Oh, and speaking of shared hosting, in theory you should be able to get rid of environments that use cPanel and instead switch to containers, right? Well, no, because workflows are built around it and dozens of sites might be run on the same account with any given shared hosting provider.
You'll be lucky to even find such an environment that has an up to date version of PHP installed and running and resource contention issues will present themselves sooner or later: "Oh hey, this one slow SQL query in this site brings down this other dozen sites. Could you have a look at it?"
I actually helped an acquaintance with that exact problem, I dread myself for agreeing to help because it wasn't a good experience.
Looking at the enterprise space, I've also seen systems out there that store state (e.g. information about business rules) in the actual application memory liberally, as well as things like user session information, because someone didn't know how or couldn't be bothered to set up Redis.
So there an app restart would mean that everyone is logged out. Not only that, but if you have a system which allows users to make some sorts of requests, with business rules about what order they can be accepted in, that means that you can store the output of these states in the DB, but during the processing you have an in-memory queue, which means that you couldn't feasibly have multiple instances running in parallel, because then you'd have a split brain problem. It's like those people had never heard of RabbitMQ while designing it.

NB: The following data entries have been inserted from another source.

(** [MF_LineSelect.select_line]; the result is the one-element tuple's
    content. *)
Definition select_line (text : string) (line_index : Z) : outcome string :=
  let lines := _normalize_text_lines text in
  if (line_index <? 0) || (line_index >=? len lines) then
    Returns (out_of_range_message line_index (len lines))
  else list_item lines line_index.

(** [MF_LineCounter.count_lines]. *)
Definition count_lines (text : string) : Z * string :=
  if Py.is_empty (Py.strip text) then (0, "0")
  else
    let lines := _normalize_text_lines text in
    let line_count := len lines in
    (line_count, Py.str line_count).

End TextNodes.

(** *** nodes/sequencing.py *)
Module Sequencing.

(** [sorted] on a list of [int]: a stable merge sort. *)
Definition sorted (l : list Z) : list Z := merge_sort Z.le l.

(** The text that is split: [beats] without the white space around it,
    without its brackets when it has both, and with a comma for every line
    feed. *)
Definition beats_clean (beats : string) : string :=
  let beats_clean := Py.strip beats in
  let beats_clean :=
    if Py.startswith beats_clean "[" && Py.endswith beats_clean "]"
    then Py.slice_1_m1 beats_clean else beats_clean in
  Py.replace_char "010" "," beats_clean.

(** The list comprehension of the [try] block, before sorting: the integers
    in the order in which they are written, [None] when an [int(...)] raises
    [ValueError]. *)
Definition beat_items (beats : string) : option (list Z) :=
  mapM (λ b, Py.int (Py.strip b))
       (List.filter (λ b, negb (Py.is_empty (Py.strip b)))
                    (Py.split "," (beats_clean beats))).

(** [beat_list] as the loop receives it. *)
Definition parse_beats (beats : string) : list Z :=
  if negb (Py.is_empty (Py.strip beats)) then
    match beat_items beats with
    | Some l => sorted l
    | None => []
    end
  else [].

(** The [for] loop with its [break], on the pair
    [(sequence_num, shot_start)]. *)
Fixpoint scan_beats (step : Z) (beat_list : list Z) (acc : Z * Z) : Z * Z :=
  match beat_list with
  | [] => acc
  | beat :: rest =>
      if step >=? beat then scan_beats step rest (fst acc + 1, beat)
      else acc
  end.

Record shot_outputs : Type := {
  sequence_int : Z;
  sequence_str : string;
  shot_int : Z;
  shot_str : string;
  shot_name : string
}.

(** [MF_ShotHelper.calculate_sequence_shot]. *)
Definition calculate_sequence_shot (step : Z) (beats : string) : shot_outputs :=
  let beat_list := parse_beats beats in
  let '(sequence_num, shot_start) := scan_beats step beat_list (1, 0) in
  let shot_num := step - shot_start + 1 in
  {| sequence_int := sequence_num;
     sequence_str := Py.str sequence_num;
     shot_int := shot_num;
     shot_str := Py.str shot_num;
     shot_name := "seq" +:+ Py.format_0d 2 sequence_num +:+
                  "_shot" +:+ Py.format_0d 2 shot_num |}.

(** The three notations of the node's description, for a list of
    integers. *)
Definition comma_separated (l : list Z) : string := Py.join "," (Py.str <$> l).

Definition one_per_line (l : list Z) : string :=
  Py.join (String "010" EmptyString) (Py.str <$> l).

Definition array_format (l : list Z) : string := "[" +:+ comma_separated l +:+ "]".

(** Vocabulary of the specification: the beats that are not after [step],
    and the largest element of a list. *)
Definition beats_le (step : Z) (l : list Z) : list Z :=
  filter (λ b, b ≤ step) l.

Definition largest (l : list Z) : option Z :=
  match l with
  | [] => None
  | b :: t => Some (foldr Z.max b t)
  end.

(** Two digits, zero-padded: a leading zero for a single digit. *)
Definition two_digits (n : Z) : string :=
  if (0 <=? n) && (n <? 10) then "0" +:+ Py.str n else Py.str n.

(** The module-level dictionary [_steps]. *)
Record driver_outputs : Type := {
  step_int : Z;
  step_str : string;
  projectName_out : string;
  saveFolder : string;
  storySeed_out : Z
}.

Record driver_result : Type := {
  status_display : string;
  result : driver_outputs
}.

(** [MF_StoryDriver.execute]: the dictionary after the call and the value
    returned. *)
Definition execute (_steps : gmap string Z) (projectName : string)
    (storySeed : Z) (randomize_seed_on_reset : bool)
  : gmap string Z * driver_result :=
  let current_step := default 0 (_steps !! projectName) in
  let _steps := <[projectName := current_step + 1]> _steps in
  let project_name_output := Py.replace_char " " "_" projectName in
  let save_folder := project_name_output +:+ "_" +:+ Py.str storySeed in
  let status_text :=
    "Step: " +:+ Py.str current_step +:+ " | Seed: " +:+ Py.str storySeed in
  (_steps,
   {| status_display := status_text;
      result := {| step_int := current_step;
                   step_str := Py.str current_step;
                   projectName_out := project_name_output;
                   saveFolder := save_folder;
                   storySeed_out := storySeed |} |}).

(** [MF_StoryDriver.reset_project]. *)
Definition reset_project (_steps : gmap string Z) (project_name : string)
  : gmap string Z :=
  <[project_name := 0]> _steps.

(** A call on the counter, and a run of calls. *)
Inductive call : Type :=
| Execute (projectName : string) (storySeed : Z) (randomize_seed_on_reset : bool)
| Reset (project_name : string).

Definition run_call (_steps : gmap string Z) (c : call) : gmap string Z :=
  match c with
  | Execute p seed r => fst (execute _steps p seed r)
  | Reset p => reset_project _steps p
  end.

Definition run_calls (_steps : gmap string Z) (cs : list call) : gmap string Z :=
  foldl run_call _steps cs.

Definition is_execute_of (p : string) (c : call) : bool :=
  match c with
  | Execute q _ _ => String.eqb p q
  | Reset _ => false
  end.

Definition is_reset_of (p : string) (c : call) : bool :=
  match c with
  | Execute _ _ _ => false
  | Reset q => String.eqb p q
  end.

(** A call that names the project [p]. *)
Definition mentions (p : string) (c : call) : bool :=
  is_execute_of p c || is_reset_of p c.

End Sequencing.

(** *** JSON values as the [json] module decodes them *)
Module Json.

(** Decoded JSON: [None], [bool], [int], [float], [str], [list] and [dict]
    (its items in order).  A [float] is given by its [repr], the shortest
    decimal text that reads back as the same number ([1.5], [1e+16], [0.0],
    [-0.0]), or [nan], [inf], [-inf]. *)
#[warnings="-register-all"]
Inductive json : Type :=
| JNull
| JBool (b : bool)
| JInt (n : Z)
| JFloat (repr : string)
| JStr (s : string)
| JArr (items : list json)
| JObj (items : list (string * json)).

(** Python truthiness, as tested by [not v]: a float is false when it is
    zero, of either sign. *)
Definition truthy (v : json) : bool :=
  match v with
  | JNull => false
  | JBool b => b
  | JInt n => negb (n =? 0)
  | JFloat repr => negb (String.eqb repr "0.0" || String.eqb repr "-0.0")
  | JStr s => negb (Py.is_empty s)
  | JArr items => match items with [] => false | _ => true end
  | JObj items => match items with [] => false | _ => true end
  end.

(** [d.get(key)] on the items of a [dict]: [None] when the key is absent. *)
Fixpoint get (key : string) (items : list (string * json)) : json :=
  match items with
  | [] => JNull
  | (k, v) :: rest => if String.eqb k key then v else get key rest
  end.

(** The text [json.dump] writes for a [float] used as a key. *)
Definition float_key (repr : string) : string :=
  if String.eqb repr "nan" then "NaN"
  else if String.eqb repr "inf" then "Infinity"
  else if String.eqb repr "-inf" then "-Infinity"
  else repr.

(** The key under which a value used as a dictionary key is found after
    the dictionary went through [json.dump] and [json.load]: a string is
    itself, a number or a constant is its JSON text.  Lists and
    dictionaries are unhashable: using one as a key raises [TypeError]. *)
Definition dict_key (v : json) : outcome string :=
  match v with
  | JStr s => Returns s
  | JInt n => Returns (Py.str n)
  | JFloat repr => Returns (float_key repr)
  | JBool true => Returns "true"
  | JBool false => Returns "false"
  | JNull => Returns "null"
  | JArr _ => Raises "unhashable type: 'list'"
  | JObj _ => Raises "unhashable type: 'dict'"
  end.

Apart from that, there are also issues with scheduled processes. If you've never heard of feature flags or don't see a good reason to use them, you'll run into the situation where you'll have your main application instance executing scheduled tasks in parallel to serving user requests. Worse yet if it's coupled tightly and the application will do "callbacks" for reacting to certain changes, instead of passing the message through the DB or something. Oh and in regards to performance, you better hope that the reporting process you wrote doesn't cause the service's GC to thrash to the point where everything slows down.
Oh, and in addition to that, there are hybrid rendering technologies like PrimeFaces/JSF out there, which store the user's UI state on the server (in memory), whilst sending diffs back and forth, as well as making the client execute JavaScript in the browser for additional interactivity. Think along the lines of GWT, but even more complicated and way worse. A while back some people talked about how the productivity can actually be pretty nice, but what I saw was 100% the opposite, but more importantly there's also no viable way to (easily) distribute this UI state across multiple instances, at least with the way the eldritch monolith is written. I've also seen Vaadin applications with the same problem.
Another factor that can cause situations like this to eventually develop is having a tightly coupled codebase, where you cannot reasonably extract a piece of code into a separate deployment, because it has 20+ dependencies on other services in the app and is called in about 40+ places (not even kidding). While you could try, before you know it you would be sending 20 MB of JSON for simple data fetching calls between applications (again, not kidding - once actually saw close to 100 MB of network traffic between back end services and DB calls for a page to load).
Those are just some of the issues. My suggestion would be to never build systems like that no matter how "simple" they seem and instead just stop being lazy and use Redis, RabbitMQ, or even just PostgreSQL/MySQL/MariaDB tables for ad-hoc queues, anything is better than writing such messes. And if you are ever asked to help someone with anything that starts looking like the above, tell them that your schedule is sadly full or at least very carefully consider your options.